● **Exercise prompt**:
For the entries that follow, state how many lines include the word "Context", giving the number and nothing else.

Dataset excerpts:
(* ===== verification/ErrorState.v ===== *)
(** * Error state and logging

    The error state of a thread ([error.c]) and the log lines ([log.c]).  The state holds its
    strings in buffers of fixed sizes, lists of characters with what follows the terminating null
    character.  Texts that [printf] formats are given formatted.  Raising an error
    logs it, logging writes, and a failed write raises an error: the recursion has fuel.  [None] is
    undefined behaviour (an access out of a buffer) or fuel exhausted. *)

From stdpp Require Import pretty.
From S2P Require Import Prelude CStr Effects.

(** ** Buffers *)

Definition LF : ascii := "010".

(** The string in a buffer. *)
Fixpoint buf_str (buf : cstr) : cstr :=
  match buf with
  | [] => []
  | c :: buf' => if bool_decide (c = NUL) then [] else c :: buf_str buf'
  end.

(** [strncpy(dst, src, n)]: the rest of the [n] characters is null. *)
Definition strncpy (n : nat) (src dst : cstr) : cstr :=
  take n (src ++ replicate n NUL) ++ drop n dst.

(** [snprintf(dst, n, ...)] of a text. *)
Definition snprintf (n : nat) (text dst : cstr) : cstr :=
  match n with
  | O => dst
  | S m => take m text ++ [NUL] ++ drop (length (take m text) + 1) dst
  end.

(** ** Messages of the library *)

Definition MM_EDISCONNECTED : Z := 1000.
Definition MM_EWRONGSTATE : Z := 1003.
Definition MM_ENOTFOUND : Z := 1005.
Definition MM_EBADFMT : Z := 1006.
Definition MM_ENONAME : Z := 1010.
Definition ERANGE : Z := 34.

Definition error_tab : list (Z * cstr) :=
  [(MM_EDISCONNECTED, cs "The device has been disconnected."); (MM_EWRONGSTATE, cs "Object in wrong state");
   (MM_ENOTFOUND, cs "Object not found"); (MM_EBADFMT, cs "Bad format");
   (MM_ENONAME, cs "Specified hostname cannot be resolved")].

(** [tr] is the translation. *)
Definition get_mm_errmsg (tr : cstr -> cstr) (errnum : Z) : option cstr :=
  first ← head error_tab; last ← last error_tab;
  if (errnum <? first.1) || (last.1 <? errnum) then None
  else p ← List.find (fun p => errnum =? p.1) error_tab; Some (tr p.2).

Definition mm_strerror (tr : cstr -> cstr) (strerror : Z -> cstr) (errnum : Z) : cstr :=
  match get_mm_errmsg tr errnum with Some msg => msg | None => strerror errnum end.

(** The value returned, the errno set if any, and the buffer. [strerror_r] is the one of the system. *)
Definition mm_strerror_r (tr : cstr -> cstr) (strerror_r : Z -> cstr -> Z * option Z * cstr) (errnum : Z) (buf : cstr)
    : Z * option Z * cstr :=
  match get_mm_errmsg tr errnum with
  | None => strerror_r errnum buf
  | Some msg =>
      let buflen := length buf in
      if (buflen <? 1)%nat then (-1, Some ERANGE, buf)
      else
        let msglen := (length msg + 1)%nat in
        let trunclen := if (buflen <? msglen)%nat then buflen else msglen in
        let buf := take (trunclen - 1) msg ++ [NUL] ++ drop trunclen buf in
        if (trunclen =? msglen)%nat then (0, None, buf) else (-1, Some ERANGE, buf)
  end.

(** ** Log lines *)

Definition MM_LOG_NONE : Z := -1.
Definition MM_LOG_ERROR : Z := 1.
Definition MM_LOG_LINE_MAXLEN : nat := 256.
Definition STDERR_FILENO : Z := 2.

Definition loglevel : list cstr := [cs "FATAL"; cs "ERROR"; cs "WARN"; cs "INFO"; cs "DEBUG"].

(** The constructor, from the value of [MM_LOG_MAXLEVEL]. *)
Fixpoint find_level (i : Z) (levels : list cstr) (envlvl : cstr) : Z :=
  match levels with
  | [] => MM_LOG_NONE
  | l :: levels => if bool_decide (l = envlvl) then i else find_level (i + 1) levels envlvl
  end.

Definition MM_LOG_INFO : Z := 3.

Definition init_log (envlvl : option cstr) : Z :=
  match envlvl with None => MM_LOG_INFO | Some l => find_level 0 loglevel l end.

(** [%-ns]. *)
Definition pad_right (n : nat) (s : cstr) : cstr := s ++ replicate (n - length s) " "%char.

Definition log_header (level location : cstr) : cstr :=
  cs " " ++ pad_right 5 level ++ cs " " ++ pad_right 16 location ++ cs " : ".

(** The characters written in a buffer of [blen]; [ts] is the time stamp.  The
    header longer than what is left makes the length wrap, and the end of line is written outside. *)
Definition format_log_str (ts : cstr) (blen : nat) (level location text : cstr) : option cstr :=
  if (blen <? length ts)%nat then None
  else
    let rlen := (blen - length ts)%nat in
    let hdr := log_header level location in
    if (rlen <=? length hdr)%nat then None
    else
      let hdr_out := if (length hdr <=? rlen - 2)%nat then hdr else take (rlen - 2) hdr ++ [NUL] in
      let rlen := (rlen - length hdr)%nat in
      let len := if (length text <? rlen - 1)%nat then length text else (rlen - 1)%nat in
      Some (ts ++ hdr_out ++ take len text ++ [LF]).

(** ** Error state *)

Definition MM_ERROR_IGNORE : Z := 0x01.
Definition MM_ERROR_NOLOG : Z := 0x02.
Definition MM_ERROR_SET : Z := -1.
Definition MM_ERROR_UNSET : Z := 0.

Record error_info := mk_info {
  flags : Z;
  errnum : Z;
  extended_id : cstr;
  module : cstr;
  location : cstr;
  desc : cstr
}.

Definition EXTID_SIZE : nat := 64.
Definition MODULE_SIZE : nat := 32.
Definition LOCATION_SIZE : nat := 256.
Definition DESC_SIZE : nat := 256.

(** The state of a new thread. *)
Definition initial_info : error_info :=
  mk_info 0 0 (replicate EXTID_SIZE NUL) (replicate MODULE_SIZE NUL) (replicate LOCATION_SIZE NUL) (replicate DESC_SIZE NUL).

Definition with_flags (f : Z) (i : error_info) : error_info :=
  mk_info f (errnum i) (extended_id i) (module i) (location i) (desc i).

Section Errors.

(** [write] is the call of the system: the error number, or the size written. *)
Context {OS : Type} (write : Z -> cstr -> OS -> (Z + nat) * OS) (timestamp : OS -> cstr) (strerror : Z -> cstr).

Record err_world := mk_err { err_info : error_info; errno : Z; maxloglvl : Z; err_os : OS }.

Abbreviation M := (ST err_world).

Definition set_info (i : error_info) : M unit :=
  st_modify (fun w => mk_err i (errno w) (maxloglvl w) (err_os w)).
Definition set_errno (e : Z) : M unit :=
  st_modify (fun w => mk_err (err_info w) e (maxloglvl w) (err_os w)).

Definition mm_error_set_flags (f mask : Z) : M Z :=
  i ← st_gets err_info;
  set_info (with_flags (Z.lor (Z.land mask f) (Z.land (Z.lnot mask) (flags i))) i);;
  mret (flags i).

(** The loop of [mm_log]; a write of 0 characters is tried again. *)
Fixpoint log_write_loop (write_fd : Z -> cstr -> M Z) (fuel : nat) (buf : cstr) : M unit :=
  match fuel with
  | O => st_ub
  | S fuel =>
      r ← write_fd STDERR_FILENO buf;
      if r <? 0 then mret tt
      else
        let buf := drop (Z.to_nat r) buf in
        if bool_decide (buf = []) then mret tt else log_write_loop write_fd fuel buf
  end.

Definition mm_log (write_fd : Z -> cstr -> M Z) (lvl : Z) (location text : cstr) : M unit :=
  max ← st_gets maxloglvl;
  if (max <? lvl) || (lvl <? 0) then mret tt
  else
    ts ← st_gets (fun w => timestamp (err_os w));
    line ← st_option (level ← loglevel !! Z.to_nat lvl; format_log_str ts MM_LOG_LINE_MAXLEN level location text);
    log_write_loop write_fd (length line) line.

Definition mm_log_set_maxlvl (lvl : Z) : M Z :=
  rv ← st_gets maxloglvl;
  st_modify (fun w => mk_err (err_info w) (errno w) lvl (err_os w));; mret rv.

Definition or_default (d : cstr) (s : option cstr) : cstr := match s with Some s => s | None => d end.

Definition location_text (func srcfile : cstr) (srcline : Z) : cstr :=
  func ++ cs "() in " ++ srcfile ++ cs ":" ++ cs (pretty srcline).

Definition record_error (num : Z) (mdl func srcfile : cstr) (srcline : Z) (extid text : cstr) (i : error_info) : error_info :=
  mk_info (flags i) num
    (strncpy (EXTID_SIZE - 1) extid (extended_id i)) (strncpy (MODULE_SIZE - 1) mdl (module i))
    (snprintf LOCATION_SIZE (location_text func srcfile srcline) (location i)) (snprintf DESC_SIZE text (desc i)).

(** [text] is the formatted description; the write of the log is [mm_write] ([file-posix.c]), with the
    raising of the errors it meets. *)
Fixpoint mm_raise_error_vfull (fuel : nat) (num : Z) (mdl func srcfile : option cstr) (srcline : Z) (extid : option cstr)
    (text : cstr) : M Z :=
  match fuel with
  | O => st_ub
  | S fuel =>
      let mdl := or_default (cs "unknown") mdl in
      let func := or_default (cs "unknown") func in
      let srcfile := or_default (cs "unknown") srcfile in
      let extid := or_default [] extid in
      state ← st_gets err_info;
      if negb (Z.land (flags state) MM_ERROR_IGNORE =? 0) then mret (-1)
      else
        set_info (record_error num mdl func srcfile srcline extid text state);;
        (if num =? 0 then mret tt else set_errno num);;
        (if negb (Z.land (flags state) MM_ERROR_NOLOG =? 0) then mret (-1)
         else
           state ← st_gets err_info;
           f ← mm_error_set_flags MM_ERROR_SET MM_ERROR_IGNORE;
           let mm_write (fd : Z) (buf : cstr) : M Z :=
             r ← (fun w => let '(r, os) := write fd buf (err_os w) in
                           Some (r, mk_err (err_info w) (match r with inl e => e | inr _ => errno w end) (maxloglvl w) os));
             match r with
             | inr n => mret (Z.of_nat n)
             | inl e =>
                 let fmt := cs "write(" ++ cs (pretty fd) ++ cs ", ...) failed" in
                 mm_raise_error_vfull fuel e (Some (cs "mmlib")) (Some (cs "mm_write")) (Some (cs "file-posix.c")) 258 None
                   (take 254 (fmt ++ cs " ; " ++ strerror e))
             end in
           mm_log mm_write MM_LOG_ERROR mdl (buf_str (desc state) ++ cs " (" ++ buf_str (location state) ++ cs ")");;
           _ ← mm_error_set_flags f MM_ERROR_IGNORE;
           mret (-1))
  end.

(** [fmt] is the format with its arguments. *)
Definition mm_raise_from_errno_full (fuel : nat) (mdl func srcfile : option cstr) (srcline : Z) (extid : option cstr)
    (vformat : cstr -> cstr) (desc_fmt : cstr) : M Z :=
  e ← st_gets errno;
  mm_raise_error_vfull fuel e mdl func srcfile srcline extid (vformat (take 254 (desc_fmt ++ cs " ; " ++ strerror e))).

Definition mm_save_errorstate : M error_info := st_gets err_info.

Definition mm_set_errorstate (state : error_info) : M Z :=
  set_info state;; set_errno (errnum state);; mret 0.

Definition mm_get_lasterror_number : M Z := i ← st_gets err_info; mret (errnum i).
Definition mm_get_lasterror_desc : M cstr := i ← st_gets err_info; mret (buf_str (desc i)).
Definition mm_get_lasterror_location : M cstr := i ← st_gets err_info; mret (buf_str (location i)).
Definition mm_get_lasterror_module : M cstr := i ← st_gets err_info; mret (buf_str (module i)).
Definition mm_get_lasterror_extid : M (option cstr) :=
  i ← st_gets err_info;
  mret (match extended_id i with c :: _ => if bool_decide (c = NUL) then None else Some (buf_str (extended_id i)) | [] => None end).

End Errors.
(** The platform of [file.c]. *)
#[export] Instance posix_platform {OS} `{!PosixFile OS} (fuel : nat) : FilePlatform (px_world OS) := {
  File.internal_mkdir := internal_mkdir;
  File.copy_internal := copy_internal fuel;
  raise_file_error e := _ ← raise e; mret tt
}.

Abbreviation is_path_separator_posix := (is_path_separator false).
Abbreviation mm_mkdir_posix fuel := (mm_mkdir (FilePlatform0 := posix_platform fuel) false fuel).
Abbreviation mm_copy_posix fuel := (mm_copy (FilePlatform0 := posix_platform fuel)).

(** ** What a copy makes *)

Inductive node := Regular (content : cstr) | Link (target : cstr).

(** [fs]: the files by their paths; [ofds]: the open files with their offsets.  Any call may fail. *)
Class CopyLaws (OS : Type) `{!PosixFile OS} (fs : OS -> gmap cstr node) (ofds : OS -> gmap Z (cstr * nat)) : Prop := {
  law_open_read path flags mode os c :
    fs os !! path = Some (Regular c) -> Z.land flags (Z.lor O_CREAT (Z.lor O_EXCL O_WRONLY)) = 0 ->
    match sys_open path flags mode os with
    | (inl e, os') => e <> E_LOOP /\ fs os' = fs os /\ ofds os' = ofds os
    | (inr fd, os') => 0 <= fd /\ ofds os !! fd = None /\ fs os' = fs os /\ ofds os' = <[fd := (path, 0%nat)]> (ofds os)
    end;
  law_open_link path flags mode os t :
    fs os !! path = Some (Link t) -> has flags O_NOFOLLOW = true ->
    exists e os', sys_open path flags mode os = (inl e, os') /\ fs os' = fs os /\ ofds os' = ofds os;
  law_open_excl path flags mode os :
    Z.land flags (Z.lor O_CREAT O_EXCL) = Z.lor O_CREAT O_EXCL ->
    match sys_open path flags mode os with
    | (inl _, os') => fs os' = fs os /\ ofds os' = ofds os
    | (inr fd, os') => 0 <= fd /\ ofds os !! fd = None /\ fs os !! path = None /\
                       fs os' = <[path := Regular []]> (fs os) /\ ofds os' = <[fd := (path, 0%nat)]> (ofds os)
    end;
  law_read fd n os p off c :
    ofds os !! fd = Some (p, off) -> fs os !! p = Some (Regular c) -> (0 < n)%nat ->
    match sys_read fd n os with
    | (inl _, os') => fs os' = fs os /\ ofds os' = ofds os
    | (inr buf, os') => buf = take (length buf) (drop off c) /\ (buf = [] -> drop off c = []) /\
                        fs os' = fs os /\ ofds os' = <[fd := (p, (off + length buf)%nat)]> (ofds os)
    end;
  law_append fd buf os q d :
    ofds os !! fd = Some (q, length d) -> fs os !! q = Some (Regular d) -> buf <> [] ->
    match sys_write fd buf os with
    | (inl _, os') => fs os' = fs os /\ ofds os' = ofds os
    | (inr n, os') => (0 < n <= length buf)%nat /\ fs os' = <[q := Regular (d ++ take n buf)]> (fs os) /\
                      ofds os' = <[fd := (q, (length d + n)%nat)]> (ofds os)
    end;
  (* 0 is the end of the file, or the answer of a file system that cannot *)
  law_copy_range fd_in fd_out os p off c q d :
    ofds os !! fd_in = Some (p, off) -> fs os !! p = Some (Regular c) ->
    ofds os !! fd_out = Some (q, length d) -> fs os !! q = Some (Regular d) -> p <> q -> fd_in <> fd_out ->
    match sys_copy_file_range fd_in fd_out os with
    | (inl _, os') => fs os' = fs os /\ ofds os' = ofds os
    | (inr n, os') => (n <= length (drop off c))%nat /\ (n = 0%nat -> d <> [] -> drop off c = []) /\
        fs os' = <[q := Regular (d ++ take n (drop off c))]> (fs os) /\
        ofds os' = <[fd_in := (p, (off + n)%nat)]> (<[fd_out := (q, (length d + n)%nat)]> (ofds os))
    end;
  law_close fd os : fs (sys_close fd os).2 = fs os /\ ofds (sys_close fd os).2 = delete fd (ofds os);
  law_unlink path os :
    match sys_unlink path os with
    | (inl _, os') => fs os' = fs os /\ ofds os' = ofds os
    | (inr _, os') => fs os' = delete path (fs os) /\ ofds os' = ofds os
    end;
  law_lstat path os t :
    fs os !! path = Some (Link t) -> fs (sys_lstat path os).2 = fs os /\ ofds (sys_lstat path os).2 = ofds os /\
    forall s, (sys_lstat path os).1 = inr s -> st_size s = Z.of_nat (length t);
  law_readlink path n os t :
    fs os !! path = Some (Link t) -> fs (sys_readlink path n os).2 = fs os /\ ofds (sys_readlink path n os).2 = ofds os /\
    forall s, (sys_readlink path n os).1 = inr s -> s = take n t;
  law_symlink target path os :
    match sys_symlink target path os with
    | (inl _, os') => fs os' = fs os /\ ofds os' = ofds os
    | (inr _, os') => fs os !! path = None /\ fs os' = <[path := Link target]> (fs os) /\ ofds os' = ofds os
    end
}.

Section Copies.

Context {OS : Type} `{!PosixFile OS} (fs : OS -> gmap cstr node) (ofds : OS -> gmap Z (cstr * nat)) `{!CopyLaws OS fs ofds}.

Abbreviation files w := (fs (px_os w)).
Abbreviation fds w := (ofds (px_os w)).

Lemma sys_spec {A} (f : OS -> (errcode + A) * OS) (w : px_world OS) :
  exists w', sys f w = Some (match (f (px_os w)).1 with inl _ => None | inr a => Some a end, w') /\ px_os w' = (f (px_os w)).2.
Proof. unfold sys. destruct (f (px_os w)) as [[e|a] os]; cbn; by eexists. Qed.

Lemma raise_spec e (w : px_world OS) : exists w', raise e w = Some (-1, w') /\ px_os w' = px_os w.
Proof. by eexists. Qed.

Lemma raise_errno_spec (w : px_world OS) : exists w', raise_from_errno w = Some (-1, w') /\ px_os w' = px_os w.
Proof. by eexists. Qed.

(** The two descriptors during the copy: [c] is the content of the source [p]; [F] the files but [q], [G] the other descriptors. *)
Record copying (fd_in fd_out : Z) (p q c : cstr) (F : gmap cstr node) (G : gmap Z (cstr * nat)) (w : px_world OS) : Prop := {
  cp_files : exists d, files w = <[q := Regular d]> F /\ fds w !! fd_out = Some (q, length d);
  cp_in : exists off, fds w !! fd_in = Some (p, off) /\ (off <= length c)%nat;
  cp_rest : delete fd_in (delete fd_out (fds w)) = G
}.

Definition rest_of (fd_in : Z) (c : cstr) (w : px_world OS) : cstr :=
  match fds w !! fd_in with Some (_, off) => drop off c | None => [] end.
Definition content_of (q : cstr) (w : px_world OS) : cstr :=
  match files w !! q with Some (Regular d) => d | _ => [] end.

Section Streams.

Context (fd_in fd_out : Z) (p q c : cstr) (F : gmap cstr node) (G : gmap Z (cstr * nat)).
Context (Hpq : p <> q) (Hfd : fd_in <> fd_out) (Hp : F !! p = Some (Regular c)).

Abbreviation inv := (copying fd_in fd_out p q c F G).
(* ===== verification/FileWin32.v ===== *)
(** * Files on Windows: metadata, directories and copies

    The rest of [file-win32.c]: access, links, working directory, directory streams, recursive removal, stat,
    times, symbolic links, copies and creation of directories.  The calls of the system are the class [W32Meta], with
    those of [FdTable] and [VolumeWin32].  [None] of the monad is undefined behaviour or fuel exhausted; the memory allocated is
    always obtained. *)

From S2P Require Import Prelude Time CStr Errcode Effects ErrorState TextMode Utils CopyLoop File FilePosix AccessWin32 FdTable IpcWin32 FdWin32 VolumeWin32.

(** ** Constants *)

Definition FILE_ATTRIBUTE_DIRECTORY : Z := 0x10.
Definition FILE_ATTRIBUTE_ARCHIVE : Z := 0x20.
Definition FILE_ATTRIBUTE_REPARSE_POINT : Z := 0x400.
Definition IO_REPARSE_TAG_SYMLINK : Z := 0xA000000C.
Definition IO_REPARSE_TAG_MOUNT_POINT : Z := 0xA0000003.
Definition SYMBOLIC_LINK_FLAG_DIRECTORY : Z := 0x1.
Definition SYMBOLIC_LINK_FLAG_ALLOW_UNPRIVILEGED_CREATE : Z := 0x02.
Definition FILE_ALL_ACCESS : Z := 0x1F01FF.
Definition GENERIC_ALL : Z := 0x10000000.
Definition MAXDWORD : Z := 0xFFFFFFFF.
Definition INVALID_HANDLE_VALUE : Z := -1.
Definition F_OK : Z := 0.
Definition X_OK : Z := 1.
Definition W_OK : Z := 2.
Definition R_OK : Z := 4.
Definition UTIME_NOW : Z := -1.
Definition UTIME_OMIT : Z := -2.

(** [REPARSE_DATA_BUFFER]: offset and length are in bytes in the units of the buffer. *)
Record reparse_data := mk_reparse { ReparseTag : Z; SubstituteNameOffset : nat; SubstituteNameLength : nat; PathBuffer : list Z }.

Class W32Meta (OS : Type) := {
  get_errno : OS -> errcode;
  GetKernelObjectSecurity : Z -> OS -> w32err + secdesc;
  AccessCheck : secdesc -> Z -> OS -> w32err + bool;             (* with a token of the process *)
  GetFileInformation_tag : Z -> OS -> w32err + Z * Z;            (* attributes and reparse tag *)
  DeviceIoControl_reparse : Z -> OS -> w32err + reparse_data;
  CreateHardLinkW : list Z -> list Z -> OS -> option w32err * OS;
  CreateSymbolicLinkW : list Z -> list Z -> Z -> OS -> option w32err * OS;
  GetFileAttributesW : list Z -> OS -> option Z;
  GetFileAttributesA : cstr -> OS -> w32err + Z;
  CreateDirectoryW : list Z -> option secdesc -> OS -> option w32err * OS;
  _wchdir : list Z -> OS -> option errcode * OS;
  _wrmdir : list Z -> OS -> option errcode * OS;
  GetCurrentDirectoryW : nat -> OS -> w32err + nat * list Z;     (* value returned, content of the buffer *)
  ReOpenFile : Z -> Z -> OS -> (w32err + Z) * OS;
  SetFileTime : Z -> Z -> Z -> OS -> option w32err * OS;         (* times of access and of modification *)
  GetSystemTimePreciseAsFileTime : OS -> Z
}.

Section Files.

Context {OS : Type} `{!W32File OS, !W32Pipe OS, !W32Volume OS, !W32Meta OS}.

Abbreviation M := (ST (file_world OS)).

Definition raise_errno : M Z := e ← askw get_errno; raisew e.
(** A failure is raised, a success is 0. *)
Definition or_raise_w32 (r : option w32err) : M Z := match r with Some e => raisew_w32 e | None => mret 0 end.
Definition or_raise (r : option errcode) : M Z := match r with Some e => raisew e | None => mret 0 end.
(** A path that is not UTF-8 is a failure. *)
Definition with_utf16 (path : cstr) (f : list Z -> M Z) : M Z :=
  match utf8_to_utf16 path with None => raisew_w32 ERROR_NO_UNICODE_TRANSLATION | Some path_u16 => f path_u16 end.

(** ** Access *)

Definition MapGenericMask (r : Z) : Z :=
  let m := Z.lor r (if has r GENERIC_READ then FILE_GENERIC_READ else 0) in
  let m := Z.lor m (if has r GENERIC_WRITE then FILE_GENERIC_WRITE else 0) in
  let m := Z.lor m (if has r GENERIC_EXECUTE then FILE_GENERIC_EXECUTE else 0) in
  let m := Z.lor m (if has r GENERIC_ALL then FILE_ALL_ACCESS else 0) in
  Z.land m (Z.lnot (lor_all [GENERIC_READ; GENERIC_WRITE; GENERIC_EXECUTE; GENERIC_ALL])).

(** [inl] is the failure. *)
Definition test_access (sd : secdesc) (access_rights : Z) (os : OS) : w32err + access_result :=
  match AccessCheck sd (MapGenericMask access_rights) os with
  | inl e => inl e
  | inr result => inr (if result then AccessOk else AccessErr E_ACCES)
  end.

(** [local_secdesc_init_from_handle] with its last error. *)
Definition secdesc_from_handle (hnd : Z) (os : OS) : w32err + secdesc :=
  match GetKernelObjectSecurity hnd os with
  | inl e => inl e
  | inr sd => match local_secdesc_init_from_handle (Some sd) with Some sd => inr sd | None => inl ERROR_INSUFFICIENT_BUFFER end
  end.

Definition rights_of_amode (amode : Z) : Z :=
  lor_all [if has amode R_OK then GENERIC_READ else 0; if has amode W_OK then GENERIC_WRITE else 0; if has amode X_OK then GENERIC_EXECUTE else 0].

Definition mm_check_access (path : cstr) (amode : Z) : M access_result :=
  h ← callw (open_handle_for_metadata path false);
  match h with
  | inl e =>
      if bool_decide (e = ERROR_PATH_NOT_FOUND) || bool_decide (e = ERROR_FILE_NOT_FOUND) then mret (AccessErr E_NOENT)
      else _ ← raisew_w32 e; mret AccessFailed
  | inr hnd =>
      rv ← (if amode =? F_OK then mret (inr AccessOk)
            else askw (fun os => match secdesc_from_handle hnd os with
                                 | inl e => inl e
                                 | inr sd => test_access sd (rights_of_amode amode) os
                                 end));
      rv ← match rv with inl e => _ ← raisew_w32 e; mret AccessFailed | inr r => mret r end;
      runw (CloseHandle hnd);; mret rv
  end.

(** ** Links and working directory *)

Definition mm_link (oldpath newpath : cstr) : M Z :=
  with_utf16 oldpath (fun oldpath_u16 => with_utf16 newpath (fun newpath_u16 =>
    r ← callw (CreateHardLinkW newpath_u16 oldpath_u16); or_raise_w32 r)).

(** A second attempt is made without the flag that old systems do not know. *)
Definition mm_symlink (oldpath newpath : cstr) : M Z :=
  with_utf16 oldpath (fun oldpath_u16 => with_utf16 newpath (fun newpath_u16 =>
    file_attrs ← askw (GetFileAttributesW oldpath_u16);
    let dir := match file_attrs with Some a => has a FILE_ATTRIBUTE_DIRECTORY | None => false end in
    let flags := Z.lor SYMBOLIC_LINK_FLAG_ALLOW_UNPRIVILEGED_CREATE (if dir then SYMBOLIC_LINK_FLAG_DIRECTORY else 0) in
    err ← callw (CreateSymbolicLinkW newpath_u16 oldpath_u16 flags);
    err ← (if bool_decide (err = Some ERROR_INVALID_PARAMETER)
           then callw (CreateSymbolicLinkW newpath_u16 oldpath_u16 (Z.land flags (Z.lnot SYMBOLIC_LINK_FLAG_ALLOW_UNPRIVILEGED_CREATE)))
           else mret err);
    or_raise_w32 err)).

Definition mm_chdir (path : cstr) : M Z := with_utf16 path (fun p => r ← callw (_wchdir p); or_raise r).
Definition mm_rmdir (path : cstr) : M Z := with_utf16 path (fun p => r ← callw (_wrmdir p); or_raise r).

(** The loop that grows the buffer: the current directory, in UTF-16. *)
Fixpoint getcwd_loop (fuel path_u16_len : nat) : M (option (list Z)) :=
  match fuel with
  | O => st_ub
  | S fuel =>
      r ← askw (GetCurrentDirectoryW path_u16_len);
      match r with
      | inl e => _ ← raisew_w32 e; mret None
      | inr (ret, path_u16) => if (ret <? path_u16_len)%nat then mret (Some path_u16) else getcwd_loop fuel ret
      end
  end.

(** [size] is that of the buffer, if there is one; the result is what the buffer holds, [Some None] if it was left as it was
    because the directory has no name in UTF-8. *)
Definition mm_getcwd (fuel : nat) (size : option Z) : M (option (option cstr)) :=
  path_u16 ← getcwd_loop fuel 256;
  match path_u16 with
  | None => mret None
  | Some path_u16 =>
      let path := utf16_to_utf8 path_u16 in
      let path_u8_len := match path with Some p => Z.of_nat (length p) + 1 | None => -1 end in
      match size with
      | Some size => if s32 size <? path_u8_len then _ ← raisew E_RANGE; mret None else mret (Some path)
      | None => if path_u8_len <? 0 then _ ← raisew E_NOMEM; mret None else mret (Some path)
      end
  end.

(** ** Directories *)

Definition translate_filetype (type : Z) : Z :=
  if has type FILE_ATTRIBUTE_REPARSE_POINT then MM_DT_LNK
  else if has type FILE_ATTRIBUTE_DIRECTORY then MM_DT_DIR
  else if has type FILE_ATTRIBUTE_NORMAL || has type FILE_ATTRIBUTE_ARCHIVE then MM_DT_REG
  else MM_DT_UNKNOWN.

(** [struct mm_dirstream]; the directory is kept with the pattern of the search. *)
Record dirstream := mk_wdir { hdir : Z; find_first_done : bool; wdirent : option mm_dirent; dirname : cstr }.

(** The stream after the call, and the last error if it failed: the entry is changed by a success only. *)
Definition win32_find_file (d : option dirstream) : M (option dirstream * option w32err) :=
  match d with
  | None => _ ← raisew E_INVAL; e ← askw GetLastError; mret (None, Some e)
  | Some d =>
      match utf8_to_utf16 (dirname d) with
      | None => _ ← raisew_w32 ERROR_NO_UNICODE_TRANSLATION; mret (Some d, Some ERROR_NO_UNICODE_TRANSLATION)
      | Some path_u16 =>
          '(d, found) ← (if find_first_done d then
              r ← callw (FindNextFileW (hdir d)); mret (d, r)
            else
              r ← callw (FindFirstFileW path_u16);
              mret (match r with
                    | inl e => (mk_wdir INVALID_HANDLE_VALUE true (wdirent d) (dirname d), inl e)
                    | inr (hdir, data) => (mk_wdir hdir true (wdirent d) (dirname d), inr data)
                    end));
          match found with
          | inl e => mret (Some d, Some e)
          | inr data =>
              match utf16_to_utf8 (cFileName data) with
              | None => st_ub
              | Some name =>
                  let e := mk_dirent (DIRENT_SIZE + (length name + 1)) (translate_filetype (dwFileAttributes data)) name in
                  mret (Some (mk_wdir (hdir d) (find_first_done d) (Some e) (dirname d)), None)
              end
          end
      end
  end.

● **Answer section**:
5